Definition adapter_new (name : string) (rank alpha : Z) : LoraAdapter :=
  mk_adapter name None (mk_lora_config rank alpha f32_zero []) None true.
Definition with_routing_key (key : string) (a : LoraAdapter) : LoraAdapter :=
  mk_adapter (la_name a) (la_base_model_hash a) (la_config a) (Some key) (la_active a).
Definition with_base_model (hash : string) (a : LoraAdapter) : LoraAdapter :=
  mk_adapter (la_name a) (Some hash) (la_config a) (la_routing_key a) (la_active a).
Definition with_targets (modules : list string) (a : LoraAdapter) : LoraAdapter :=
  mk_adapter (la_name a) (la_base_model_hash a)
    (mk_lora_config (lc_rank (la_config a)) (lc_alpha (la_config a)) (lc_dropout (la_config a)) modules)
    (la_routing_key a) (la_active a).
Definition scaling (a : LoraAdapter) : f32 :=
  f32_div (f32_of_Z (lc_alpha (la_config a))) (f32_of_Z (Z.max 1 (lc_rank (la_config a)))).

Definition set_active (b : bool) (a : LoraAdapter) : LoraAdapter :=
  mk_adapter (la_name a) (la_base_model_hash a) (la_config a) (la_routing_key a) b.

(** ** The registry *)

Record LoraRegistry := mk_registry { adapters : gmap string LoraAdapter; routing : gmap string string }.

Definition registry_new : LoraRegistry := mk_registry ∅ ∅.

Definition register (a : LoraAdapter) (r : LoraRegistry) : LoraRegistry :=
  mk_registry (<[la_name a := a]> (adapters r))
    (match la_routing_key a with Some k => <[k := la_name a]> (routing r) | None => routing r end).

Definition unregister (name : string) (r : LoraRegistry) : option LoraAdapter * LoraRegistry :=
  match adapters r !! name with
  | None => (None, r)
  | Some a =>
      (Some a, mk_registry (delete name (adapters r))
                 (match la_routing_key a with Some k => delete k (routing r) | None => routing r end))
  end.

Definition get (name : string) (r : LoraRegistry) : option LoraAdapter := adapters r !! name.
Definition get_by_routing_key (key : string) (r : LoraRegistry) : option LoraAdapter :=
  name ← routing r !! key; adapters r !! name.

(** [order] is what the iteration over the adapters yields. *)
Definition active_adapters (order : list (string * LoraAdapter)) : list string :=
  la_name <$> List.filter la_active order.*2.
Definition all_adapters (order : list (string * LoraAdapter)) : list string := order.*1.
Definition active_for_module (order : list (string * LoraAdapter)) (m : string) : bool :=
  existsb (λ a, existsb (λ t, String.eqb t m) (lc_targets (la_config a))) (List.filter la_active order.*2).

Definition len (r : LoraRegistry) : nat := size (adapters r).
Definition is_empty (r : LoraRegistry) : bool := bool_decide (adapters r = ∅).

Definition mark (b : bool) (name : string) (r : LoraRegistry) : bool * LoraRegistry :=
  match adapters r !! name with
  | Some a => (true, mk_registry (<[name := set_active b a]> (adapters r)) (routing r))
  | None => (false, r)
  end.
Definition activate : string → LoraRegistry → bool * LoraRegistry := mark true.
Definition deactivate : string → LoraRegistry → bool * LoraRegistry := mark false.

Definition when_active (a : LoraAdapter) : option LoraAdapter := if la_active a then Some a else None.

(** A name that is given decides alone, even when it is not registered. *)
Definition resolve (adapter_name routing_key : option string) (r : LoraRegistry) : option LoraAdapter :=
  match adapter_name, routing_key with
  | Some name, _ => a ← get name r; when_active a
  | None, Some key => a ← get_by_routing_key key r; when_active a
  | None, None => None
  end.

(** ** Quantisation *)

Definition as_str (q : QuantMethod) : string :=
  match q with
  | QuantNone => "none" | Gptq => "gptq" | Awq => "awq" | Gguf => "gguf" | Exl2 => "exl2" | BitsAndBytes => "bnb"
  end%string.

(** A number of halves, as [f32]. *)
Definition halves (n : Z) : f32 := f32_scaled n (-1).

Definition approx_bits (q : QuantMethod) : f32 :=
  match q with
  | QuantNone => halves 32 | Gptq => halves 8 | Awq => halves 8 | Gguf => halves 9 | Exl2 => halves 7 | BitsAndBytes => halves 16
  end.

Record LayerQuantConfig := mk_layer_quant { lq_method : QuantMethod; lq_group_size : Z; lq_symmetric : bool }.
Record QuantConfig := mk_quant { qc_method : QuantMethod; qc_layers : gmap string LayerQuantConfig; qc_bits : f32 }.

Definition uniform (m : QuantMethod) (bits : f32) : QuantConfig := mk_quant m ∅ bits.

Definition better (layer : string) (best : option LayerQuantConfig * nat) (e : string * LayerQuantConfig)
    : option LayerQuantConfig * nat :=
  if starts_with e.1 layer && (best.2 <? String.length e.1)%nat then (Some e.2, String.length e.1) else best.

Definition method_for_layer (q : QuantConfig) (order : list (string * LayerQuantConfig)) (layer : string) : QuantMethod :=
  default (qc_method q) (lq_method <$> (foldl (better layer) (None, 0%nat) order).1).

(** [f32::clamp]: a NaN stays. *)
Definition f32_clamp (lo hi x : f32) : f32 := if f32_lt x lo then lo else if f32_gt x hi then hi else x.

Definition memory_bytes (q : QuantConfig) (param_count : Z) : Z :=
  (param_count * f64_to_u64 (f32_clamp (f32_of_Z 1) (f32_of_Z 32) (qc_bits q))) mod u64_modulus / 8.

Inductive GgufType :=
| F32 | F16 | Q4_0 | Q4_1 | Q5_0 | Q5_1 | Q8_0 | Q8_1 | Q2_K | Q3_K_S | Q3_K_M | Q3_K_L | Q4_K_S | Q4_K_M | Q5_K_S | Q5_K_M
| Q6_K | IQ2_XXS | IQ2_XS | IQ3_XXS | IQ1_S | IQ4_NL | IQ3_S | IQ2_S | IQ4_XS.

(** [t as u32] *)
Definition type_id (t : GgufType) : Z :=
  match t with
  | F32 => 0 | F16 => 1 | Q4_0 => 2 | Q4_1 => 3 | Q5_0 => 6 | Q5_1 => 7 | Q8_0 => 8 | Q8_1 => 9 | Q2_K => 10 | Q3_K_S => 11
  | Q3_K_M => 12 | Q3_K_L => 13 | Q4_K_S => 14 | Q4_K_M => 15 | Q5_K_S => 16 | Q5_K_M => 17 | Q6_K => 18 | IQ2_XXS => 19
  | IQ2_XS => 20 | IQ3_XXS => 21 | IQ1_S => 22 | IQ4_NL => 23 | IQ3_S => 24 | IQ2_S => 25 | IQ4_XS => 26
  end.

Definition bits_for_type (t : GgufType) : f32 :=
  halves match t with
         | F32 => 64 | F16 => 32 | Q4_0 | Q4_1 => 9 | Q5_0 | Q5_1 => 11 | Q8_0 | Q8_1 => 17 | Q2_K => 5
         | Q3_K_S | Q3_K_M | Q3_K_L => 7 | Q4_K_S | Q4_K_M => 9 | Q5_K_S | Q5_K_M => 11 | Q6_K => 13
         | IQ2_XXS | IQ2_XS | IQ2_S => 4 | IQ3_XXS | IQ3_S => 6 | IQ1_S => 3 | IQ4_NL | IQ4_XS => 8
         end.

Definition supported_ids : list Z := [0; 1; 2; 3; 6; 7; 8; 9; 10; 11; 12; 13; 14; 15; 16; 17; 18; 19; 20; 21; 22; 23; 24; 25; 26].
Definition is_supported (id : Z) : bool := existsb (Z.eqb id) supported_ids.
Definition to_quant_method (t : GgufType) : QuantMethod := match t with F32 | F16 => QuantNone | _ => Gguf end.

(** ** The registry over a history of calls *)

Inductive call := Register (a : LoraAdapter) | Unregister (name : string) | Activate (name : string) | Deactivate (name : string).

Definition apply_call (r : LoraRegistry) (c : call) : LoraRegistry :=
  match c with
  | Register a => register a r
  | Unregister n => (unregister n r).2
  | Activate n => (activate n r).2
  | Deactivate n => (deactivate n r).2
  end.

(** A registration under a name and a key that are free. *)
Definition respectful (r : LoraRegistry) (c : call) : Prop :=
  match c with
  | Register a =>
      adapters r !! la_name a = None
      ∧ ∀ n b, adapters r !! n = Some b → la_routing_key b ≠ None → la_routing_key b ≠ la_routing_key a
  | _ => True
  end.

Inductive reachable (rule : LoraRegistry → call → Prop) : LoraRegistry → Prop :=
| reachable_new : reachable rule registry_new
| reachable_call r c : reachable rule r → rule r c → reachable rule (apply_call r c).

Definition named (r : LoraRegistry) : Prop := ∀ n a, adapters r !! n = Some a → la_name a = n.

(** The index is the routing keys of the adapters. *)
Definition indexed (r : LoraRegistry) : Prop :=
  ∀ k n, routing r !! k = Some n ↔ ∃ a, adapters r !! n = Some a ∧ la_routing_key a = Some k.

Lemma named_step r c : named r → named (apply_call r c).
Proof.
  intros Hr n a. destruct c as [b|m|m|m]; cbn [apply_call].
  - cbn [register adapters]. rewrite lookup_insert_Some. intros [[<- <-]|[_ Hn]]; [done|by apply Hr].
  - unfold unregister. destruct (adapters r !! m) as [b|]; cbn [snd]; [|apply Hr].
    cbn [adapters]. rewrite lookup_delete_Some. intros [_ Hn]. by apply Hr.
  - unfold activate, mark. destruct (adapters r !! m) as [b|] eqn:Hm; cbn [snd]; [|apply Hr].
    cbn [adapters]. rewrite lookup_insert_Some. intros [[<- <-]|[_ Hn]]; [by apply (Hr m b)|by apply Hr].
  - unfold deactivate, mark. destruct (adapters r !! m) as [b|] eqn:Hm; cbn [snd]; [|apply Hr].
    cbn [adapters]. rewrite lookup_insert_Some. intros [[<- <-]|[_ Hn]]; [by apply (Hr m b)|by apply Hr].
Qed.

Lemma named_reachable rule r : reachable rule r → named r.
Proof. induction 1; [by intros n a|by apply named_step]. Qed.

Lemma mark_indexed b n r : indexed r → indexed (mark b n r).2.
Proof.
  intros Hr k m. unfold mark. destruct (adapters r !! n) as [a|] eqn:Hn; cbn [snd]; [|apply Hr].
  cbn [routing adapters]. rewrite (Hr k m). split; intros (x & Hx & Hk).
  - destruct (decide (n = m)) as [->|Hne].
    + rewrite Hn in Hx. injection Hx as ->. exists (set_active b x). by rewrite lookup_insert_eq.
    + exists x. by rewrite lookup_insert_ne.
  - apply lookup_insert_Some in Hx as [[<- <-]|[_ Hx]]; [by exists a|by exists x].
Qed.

══════════

Copy the material above word for word, taking the first line, the line containing "Definition active_for_module (order", and every line between them, and nothing else.

Exercise result
Definition adapter_new (name : string) (rank alpha : Z) : LoraAdapter :=
  mk_adapter name None (mk_lora_config rank alpha f32_zero []) None true.
Definition with_routing_key (key : string) (a : LoraAdapter) : LoraAdapter :=
  mk_adapter (la_name a) (la_base_model_hash a) (la_config a) (Some key) (la_active a).
Definition with_base_model (hash : string) (a : LoraAdapter) : LoraAdapter :=
  mk_adapter (la_name a) (Some hash) (la_config a) (la_routing_key a) (la_active a).
Definition with_targets (modules : list string) (a : LoraAdapter) : LoraAdapter :=
  mk_adapter (la_name a) (la_base_model_hash a)
    (mk_lora_config (lc_rank (la_config a)) (lc_alpha (la_config a)) (lc_dropout (la_config a)) modules)
    (la_routing_key a) (la_active a).
Definition scaling (a : LoraAdapter) : f32 :=
  f32_div (f32_of_Z (lc_alpha (la_config a))) (f32_of_Z (Z.max 1 (lc_rank (la_config a)))).

Definition set_active (b : bool) (a : LoraAdapter) : LoraAdapter :=
  mk_adapter (la_name a) (la_base_model_hash a) (la_config a) (la_routing_key a) b.

(** ** The registry *)

Record LoraRegistry := mk_registry { adapters : gmap string LoraAdapter; routing : gmap string string }.

Definition registry_new : LoraRegistry := mk_registry ∅ ∅.

Definition register (a : LoraAdapter) (r : LoraRegistry) : LoraRegistry :=
  mk_registry (<[la_name a := a]> (adapters r))
    (match la_routing_key a with Some k => <[k := la_name a]> (routing r) | None => routing r end).

Definition unregister (name : string) (r : LoraRegistry) : option LoraAdapter * LoraRegistry :=
  match adapters r !! name with
  | None => (None, r)
  | Some a =>
      (Some a, mk_registry (delete name (adapters r))
                 (match la_routing_key a with Some k => delete k (routing r) | None => routing r end))
  end.

Definition get (name : string) (r : LoraRegistry) : option LoraAdapter := adapters r !! name.
Definition get_by_routing_key (key : string) (r : LoraRegistry) : option LoraAdapter :=
  name ← routing r !! key; adapters r !! name.

(** [order] is what the iteration over the adapters yields. *)
Definition active_adapters (order : list (string * LoraAdapter)) : list string :=
  la_name <$> List.filter la_active order.*2.
Definition all_adapters (order : list (string * LoraAdapter)) : list string := order.*1.
Definition active_for_module (order : list (string * LoraAdapter)) (m : string) : bool :=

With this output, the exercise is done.